STRONGSVILLE, Ohio -- Throngs of people weighed in on the Chick-fil-A debate at stores in northeast Ohio and across the rest of the United States on Wednesday, buying chicken sandwiches to show their support for the restaurant chain and its president’s opposition to same-sex marriage.
Lines at the Strongsville drive-thru and counter spilled into the streets around the lunch hour.
"The CEO came out and said what he thought and what he believed and that's not hate,” said Barbara Rickettes from Parma Heights. “That's not against anybody, that's just what he believes."
Former Arkansas Gov. Mike Huckabee dubbed it “Chick-fil-A Appreciation Day.” He called for a vocal response to the backlash against the fast food restaurants and their president.
The controversy erupted after an interview with the fast food restaurant chain’s president and COO, Dan Cathy, appeared in The Baptist Press on July 16 and he weighed in with his views on family.
“We are very much supportive of the family — the biblical definition of the family unit,” Cathy said. “We are a family-owned business, a family-led business, and we are married to our first wives. We give God thanks for that.”
On a Facebook page Huckabee created announcing the event, more than 620,000 people said they would participate.
“The goal is simple: Let’s affirm a business that operates on Christian principles and whose executives are willing to take a stand for the Godly values we espouse by simply showing up and eating at Chick-fil-A on Wednesday, August 1,” wrote Huckabee, a former pastor.
Lines snaked around a Chick-fil-A in Dallas, patrons packed a Chick-fil-A in Smyrna, Georgia and a food court with a Chick-fil-A was flooded in Laurel, Mississippi.
On Facebook, fans posted photos of themselves holding bags emblazoned with the restaurant chain’s bright red logo.
Edwin Guzman waited about 30 minutes for his lunch at a “crazy packed” Chick-fil-A in Clarksville, Tennessee.
“It’s really hard to find people or leaders that stand for something good and stay firm,” he said of the restaurant chain.
"I was excited to see how many people said, 'You know, this is ridiculous,'" said Phyllis Harris, Director of the Lesbian Gay Bisexual Transgender Community Center of Greater Cleveland.

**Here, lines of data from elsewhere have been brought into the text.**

(** * Similarity measures of [similarities.pyx]

    A shallow embedding of the four similarity functions [cosine], [msd],
    [msdClone], [pearson] and of the helper [compute_mean_diff], followed by
    the properties of the matrices they return.

    Modelling conventions.
    - Python integers ([n_x], the ids and ratings found in [yr], the
      untyped locals [n] and [num] of [pearson]) are integers of [Z].
    - The variables declared [cdef int] hold 32-bit integers: assigning a
      Python integer outside [- 2 ^ 31, 2 ^ 31) raises [OverflowError], and
      arithmetic on two of them wraps modulo [2 ^ 32].  The cells of the
      [np.int] arrays and C [long] hold 64-bit integers, with arithmetic
      modulo [2 ^ 64].  The literal exponent in [r ** 2] is a [long], so the
      square is computed on [long] operands.
    - The cells of the [np.double] arrays are IEEE 754 binary64 numbers,
      values of [spec_float] with the operations of [SpecFloat] at precision
      53 and maximal exponent 1024 (rounding to nearest, ties to even).  The
      square [x ** 2] of a double is the rounded product [x * x].
    - A numpy array is a list of rows; indexing follows the buffer access
      that Cython generates by default (bounds checked, negative indices
      counted from the end).  [np.zeros] refuses a negative dimension and a
      size in bytes that exceeds a signed 64-bit integer; memory is
      otherwise taken to suffice.
    - Division of C operands raises [ZeroDivisionError] on a zero divisor
      (the [cdivision] directive is off); division by a numpy double does
      not raise.  [np.sqrt] of a Python integer raises [TypeError] when the
      integer fits neither a signed nor an unsigned 64-bit integer.
    - [yr] is the sequence [yr.items()] of the dictionary, in iteration
      order.
    - Exceptions are the [Raise] results of the monad [result]. *)

From Stdlib Require Import ZArith List Reals Lra Lia Psatz.
From Stdlib Require Import Floats.SpecFloat.
From stdpp Require Import base list.

Open Scope Z_scope.

(** ** Exceptions *)

Inductive exn :=
  ValueError | IndexError | OverflowError | TypeError | ZeroDivisionError.

Inductive result (A : Type) := Ok (a : A) | Raise (e : exn).
Arguments Ok {A} a.
Arguments Raise {A} e.

#[global] Instance result_ret : MRet result := @Ok.
#[global] Instance result_bind : MBind result :=
  fun A B f m => match m with Ok a => f a | Raise e => Raise e end.

(** [for x in l: body] threading the state [s]. *)
Fixpoint for_each {A S : Type} (l : list A) (body : A -> S -> result S) (s : S)
  : result S :=
  match l with
  | [] => Ok s
  | a :: l' => s' ← body a s; for_each l' body s'
  end.

(** [for x in range(lo, hi): body]. *)
Definition for_range {S : Type} (lo hi : Z) (body : Z -> S -> result S) (s : S)
  : result S :=
  for_each (seqZ lo (hi - lo)) body s.

(** ** Machine integers *)

(** The signed integer of [w] bits that is congruent to [z]. *)
Definition wrap_bits (w z : Z) : Z := (z + 2 ^ (w - 1)) mod 2 ^ w - 2 ^ (w - 1).

(** The result of an operation on [int] operands and on [long] operands. *)
Definition c_int (z : Z) : Z := wrap_bits 32 z.
Definition c_long (z : Z) : Z := wrap_bits 64 z.

(** The assignment of a Python integer to a variable declared [cdef int]. *)
Definition as_int (z : Z) : result Z :=
  if (- 2 ^ 31 <=? z) && (z <? 2 ^ 31) then Ok z else Raise OverflowError.

(** ** Doubles *)

Abbreviation double := spec_float.

Definition dadd : double -> double -> double := SFadd 53 1024.
Definition dsub : double -> double -> double := SFsub 53 1024.
Definition dmul : double -> double -> double := SFmul 53 1024.
Definition ddiv : double -> double -> double := SFdiv 53 1024.
Definition dsqrt : double -> double := SFsqrt 53 1024.
Definition dneg : double -> double := SFopp.

(** [a == b] *)
Definition d_eq : double -> double -> bool := SFeqb.

(** Conversion of an integer to the nearest double. *)
Definition d_of_Z (z : Z) : double := binary_normalize 53 1024 z 0 false.

Definition d_zero : double := S754_zero false.

(** [a == 0] *)
Definition d_eq0 (a : double) : bool := d_eq a d_zero.

(** [a ** 2] *)
Definition dsquare (a : double) : double := dmul a a.

(** [a / b] on a C double divisor. *)
Definition cdiv (a b : double) : result double :=
  if d_eq0 b then Raise ZeroDivisionError else Ok (ddiv a b).

(** [a / f] on a C long divisor. *)
Definition cdiv_long (a : double) (f : Z) : result double :=
  if f =? 0 then Raise ZeroDivisionError else Ok (ddiv a (d_of_Z f)).

(** [np.sqrt] of a Python integer. *)
Definition np_sqrt (z : Z) : result double :=
  if (- 2 ^ 63 <=? z) && (z <? 2 ^ 64) then Ok (dsqrt (d_of_Z z))
  else Raise TypeError.

(** ** Arrays *)

Abbreviation matrix A := (list (list A)).

(** [np.zeros((n_x, n_x))] with cells of 8 bytes. *)
Definition np_zeros {A : Type} (zero : A) (n_x : Z) : result (matrix A) :=
  if n_x <? 0 then Raise ValueError
  else if 2 ^ 30 <=? n_x then Raise ValueError
  else Ok (replicate (Z.to_nat n_x) (replicate (Z.to_nat n_x) zero)).

(** The position that an index [x] denotes along an axis of length [len]. *)
Definition axis_index (len : nat) (x : Z) : result nat :=
  if (0 <=? x) && (x <? Z.of_nat len) then Ok (Z.to_nat x)
  else if (- Z.of_nat len <=? x) && (x <? 0) then Ok (Z.to_nat (x + Z.of_nat len))
  else Raise IndexError.

(** [m[xi, xj]] *)
Definition mget {A : Type} (m : matrix A) (xi xj : Z) : result A :=
  i ← axis_index (length m) xi;
  match m !! i with
  | None => Raise IndexError
  | Some row =>
      j ← axis_index (length row) xj;
      match row !! j with
      | None => Raise IndexError
      | Some c => Ok c
      end
  end.

(** [m[xi, xj] = v] *)
Definition mset {A : Type} (m : matrix A) (xi xj : Z) (v : A)
  : result (matrix A) :=
  i ← axis_index (length m) xi;
  match m !! i with
  | None => Raise IndexError
  | Some row =>
      j ← axis_index (length row) xj;
      Ok (<[i := <[j := v]> row]> m)
  end.

(** [m[xi, xj] += v] *)
Definition minc {A : Type} (add : A -> A -> A) (m : matrix A) (xi xj : Z) (v : A)
  : result (matrix A) :=
  c ← mget m xi xj; mset m xi xj (add c v).

(** Addition in a cell of an [np.int] array and of an [np.double] array. *)
Definition ladd (c v : Z) : Z := c_long (c + v).

Definition linc := minc ladd.
Definition dinc := minc dadd.

(** ** Input *)

(** The ratings of one [y]: pairs [(x, r)]. *)
Abbreviation y_ratings_t := (list (Z * Z)).
(** [yr.items()] *)
Abbreviation yr_t := (list (Z * list (Z * Z))).

(** The traversal that the five functions share,
    [for y, y_ratings in yr.items(): for xi, r1 in y_ratings:
     for xj, r2 in y_ratings: body], with [xi], [r1], [xj] and [r2]
    declared [cdef int]. *)
Definition for_pairs {S : Type} (yr : yr_t)
    (body : Z -> Z -> Z -> Z -> S -> result S) (s : S) : result S :=
  for_each yr (fun '(y, y_ratings) st =>
    for_each y_ratings (fun '(xi, r1) st =>
      xi ← as_int xi;
      r1 ← as_int r1;
      for_each y_ratings (fun '(xj, r2) st =>
        xj ← as_int xj;
        r2 ← as_int r2;
        body xi r1 xj r2 st) st) st) s.

(** ** [cosine] *)

Record cosine_acc := {
  cos_prods : matrix Z;
  cos_freq : matrix Z;
  cos_sqi : matrix Z;
  cos_sqj : matrix Z
}.

Definition cosine_body (xi r1 xj r2 : Z) (st : cosine_acc) : result cosine_acc :=
  freq ← linc (cos_freq st) xi xj 1;
  prods ← linc (cos_prods st) xi xj (c_int (r1 * r2));
  sqi ← linc (cos_sqi st) xi xj (c_long (r1 * r1));
  sqj ← linc (cos_sqj st) xi xj (c_long (r2 * r2));
  Ok {| cos_prods := prods; cos_freq := freq; cos_sqi := sqi; cos_sqj := sqj |}.

(** The allocation of the accumulators and the first loop of [cosine]. *)
Definition cosine_accumulate (n_x : Z) (yr : yr_t) : result cosine_acc :=
  prods ← np_zeros 0 n_x;
  freq ← np_zeros 0 n_x;
  sqi ← np_zeros 0 n_x;
  sqj ← np_zeros 0 n_x;
  for_pairs yr cosine_body
    {| cos_prods := prods; cos_freq := freq; cos_sqi := sqi; cos_sqj := sqj |}.

Definition cosine (n_x : Z) (yr : yr_t) : result (matrix double) :=
  st ← cosine_accumulate n_x yr;
  sim ← np_zeros d_zero n_x;
  for_range 0 n_x (fun xi sim =>
    sim ← mset sim xi xi (d_of_Z 1);
    for_range (xi + 1) n_x (fun xj sim =>
      f ← mget (cos_freq st) xi xj;
      sim ← (if f =? 0 then mset sim xi xj (d_of_Z 0)
             else
               a ← mget (cos_sqi st) xi xj;
               b ← mget (cos_sqj st) xi xj;
               denum ← np_sqrt (c_long (a * b));
               p ← mget (cos_prods st) xi xj;
               mset sim xi xj (ddiv (d_of_Z p) denum));
      c ← mget sim xi xj;
      mset sim xj xi c) sim) sim.

(** ** [msd] *)

Record msd_acc := {
  msd_sq_diff : matrix double;
  msd_freq : matrix Z
}.

Definition msd_body (xi r1 xj r2 : Z) (st : msd_acc) : result msd_acc :=
  sq_diff ← dinc (msd_sq_diff st) xi xj
              (d_of_Z (c_long (c_int (r1 - r2) * c_int (r1 - r2))));
  freq ← linc (msd_freq st) xi xj 1;
  Ok {| msd_sq_diff := sq_diff; msd_freq := freq |}.

Definition msd_accumulate (n_x : Z) (yr : yr_t) : result msd_acc :=
  sq_diff ← np_zeros d_zero n_x;
  freq ← np_zeros 0 n_x;
  for_pairs yr msd_body {| msd_sq_diff := sq_diff; msd_freq := freq |}.

Definition msd (n_x : Z) (yr : yr_t) : result (matrix double) :=
  st ← msd_accumulate n_x yr;
  sim ← np_zeros d_zero n_x;
  for_range 0 n_x (fun xi sim =>
    sim ← mset sim xi xi (d_of_Z 100);
    for_range (xi + 1) n_x (fun xj sim =>
      s ← mget (msd_sq_diff st) xi xj;
      sim ← (if d_eq0 s then
               f ← mget (msd_freq st) xi xj;
               mset sim xi xj (d_of_Z f)
             else
               f ← mget (msd_freq st) xi xj;
               s' ← mget (msd_sq_diff st) xi xj;
               q ← cdiv (d_of_Z f) s';
               mset sim xi xj q);
      c ← mget sim xi xj;
      mset sim xj xi c) sim) sim.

She told Fox 8 News she respects a company representative’s right to free speech. She's especially grateful for the attention the debate has brought to the services her organization provides.
"I just want to move on, I want to do the work, I want to be able to provide good services, I want to have allies, said Harris.
Chick-fil-A's executives no doubt feel the same way. A company spokesperson issued a statement that read in part:
“The Chick-fil-A culture and service tradition in our restaurants is to treat every person with honor, dignity and respect regardless of their belief, race, creed, sexual orientation or gender… Going forward, our intent is to leave the policy debate over same-sex marriage to the government and political arena.”